Os anos 1970 em 1980
foram de crises cíclicas, inflação, desemprego e carestia. Nesse contexto
Brandão descreve uma realidade brasileira ficcional nos seguintes termos:
“Lembra quando líamos os livros (de
ficção científica) de Clarke, Asimov, Bradbury, Vogt, Vonnegut, Wul, Miller,
Wyndham, Heinlein? Eram supercivilizações, tecnocracia, sistemas
computadorizados, relativo – ainda que monótono – bem-estar. E aqui, o que há? Um
país subdesenvolvido vivendo em clima de ficção científica. Sempre fomos um
país incoerente, paradoxal. Mas não pensei que chegássemos a tanto. O que há
em volta de São Paulo? Um amontoado de acampamentos. Favelados, migrantes,
gente esfomeada, doentes, molambentos que vão terminar invadindo a cidade. Eles
não se aguentam muito além das cercas limites. Não há o que comer!” (pág.
92-93)
A cidade de São Paulo é
a estrela decadente do romance. Um ar seco, quente, malsão, paira sobre a
imensa mancha urbana onde o verde foi exterminado devido às sistemáticas agressões contra o meio ambiente. O discurso ufanista enaltecia a potência e
majestade da locomotiva brasileira, São Paulo arrastando o país, com sua economia e vontade pétrea de vencer. Atrás vinham, a reboque, os vagões da Federação, dos mais nobres aos mais simples e acanhados.
O que restou desse delírio são problemas toscos, um caos a mais no cenário nacional, uma cidade tão miserável
e violenta como qualquer dos rincões desprezados, distantes apenas no
geo-imaginário dos filhos bastardos dos barões quatrocentões.
São Paulo é um oximoro urbano pós-industrial.

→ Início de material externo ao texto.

(* ===== verification/ControlHandler.v ===== *)
(** * Handling control messages ([internal/cloud_connector]: message_handlers.go, utils.go)

    [HandleControlMessage] and the functions it dispatches to, over the
    interfaces of the registrar, the account resolver, the recorder and sources.
    The properties are proved against [RegistrarContract], so they hold for any
    registrar that implements it; Repository.v gives the SQL one. *)

From S2P Require Import Prelude GoStrings GoNumTime Json Domain Protocol.
From stdpp Require Import options.

Definition canonicalFactsKey : string := "canonical_facts".
Definition dispatchersKey : string := "dispatchers".
Definition tagsKey : string := "tags".
Definition catalogDispatcherKey : string := "catalog".
Definition catalogApplicationType : string := "ApplicationType".
Definition catalogSourceName : string := "SrcName".
Definition catalogSourceRef : string := "SourceRef".
Definition catalogSourceType : string := "SrcType".

Definition controlMessageReceivedCounter : string :=
  "cloud_connector_control_message_received_from_kafka_count".

(** [uuid.Parse(s)] succeeds. *)
Class UUIDParse := { uuid_Parse_ok : string → bool }.

(** A key that is absent from a map reads as nil. *)
Definition map_get (m : gmap string value) (key : string) : value := default VNull (m !! key).

Section handlers.
Context {W : Type} `{!ConnectionRegistrar W, !AccountIdResolver W,
  !ConnectedClientRecorder W, !SourcesRecorder W, !Metrics W, !UUIDParse}.

(** ** utils.go *)

Definition validUUID (s : string) : bool := uuid_Parse_ok s.

(** One iteration of the loop over the facts. *)
Definition sanitize_fact (sanitized : gmap string value) (kv : string * value)
    : M W (gmap string value) :=
  let '(key, value) := kv in
  if bool_decide (key = "insights_id") then
    s ← assert_string value;
    mret (if validUUID s then <[key := value]> sanitized else sanitized)
  else mret (<[key := value]> sanitized).

Fixpoint sanitize_facts (sanitized : gmap string value) (facts : list (string * value))
    : M W (gmap string value) :=
  match facts with
  | [] => mret sanitized
  | kv :: facts' => s ← sanitize_fact sanitized kv; sanitize_facts s facts'
  end.

Definition sanitizeCanonicalFacts (cf : value) : M W value :=
  match cf with
  | VNull => mret (VObject ∅)
  | _ =>
      canonicalFacts ← assert_map cf;
      sanitized ← sanitize_facts ∅ (map_to_list canonicalFacts);
      mret (VObject sanitized)
  end.

(** ** message_handlers.go *)

Definition isDuplicateOrOldMessage (currentConnectionState : ConnectorClientState)
    (incomingMsg : ControlMessage value) : bool :=
  bool_decide (LatestMessageID (ccMessageMetadata currentConnectionState) = MessageID incomingMsg)
  || Before (Sent incomingMsg) (LatestTimestamp (ccMessageMetadata currentConnectionState)).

São Paulo é um oximoro urbano pós-industrial.
As críticas contra os
desvarios da ditadura não eram exclusividade dos escritores, músicos e jornalistas. O humor denunciava e ridicularizava os laços emotivos, piegas e edulcorados de um regime
decadente e atavicamente jeca. Em junho de 1969, surgia no Rio de Janeiro O Pasquim, um jornal alternativo que atingiu a tiragem de 20 mil
exemplares em todo o Brasil. Tornou-se o principal veículo crítico ao regime
militar e marcou uma época crítica da repressão política e da abertura gradativa rumo à
nova democracia.
Em São Paulo, um marco foi o surgimento do Circo Editorial, em 1984, que lançou charges, histórias em quadrinhos e uma estética urbana paulistana saída dos traços de Angeli, Chico Caruso, Glauco, Laerte, Luiz Gê, Paulo Caruso e Alcy. A série em quadrinhos Os piratas do Tietê, destila uma violência absurda e surreal, tendo como eixo cênico principal as águas mortas do rio Tietê. “Cidade multicultural e cosmopolita, principalmente a partir do início do século XX, São Paulo desenvolveu-se com a chegada de imigrantes de várias partes do mundo e migrantes de outras regiões do país. A mistura de raças, crenças e comportamentos gerou um humor distinto, no qual estão presentes o comportamento esquentado dos italianos, a teimosia dos espanhóis, a ironia judaica, a aspereza do concreto e uma mentalidade racional, fria e objetiva de uma urbe voltada para o trabalho. As tribos que cultivam determinados hábitos (roqueiros, hare krishnas, militantes políticos, playboys, etc.) cruzam-se em calçadas, bares e edifícios”. (Humor Paulistano, São Paulo: SESI, 2014, p. 413)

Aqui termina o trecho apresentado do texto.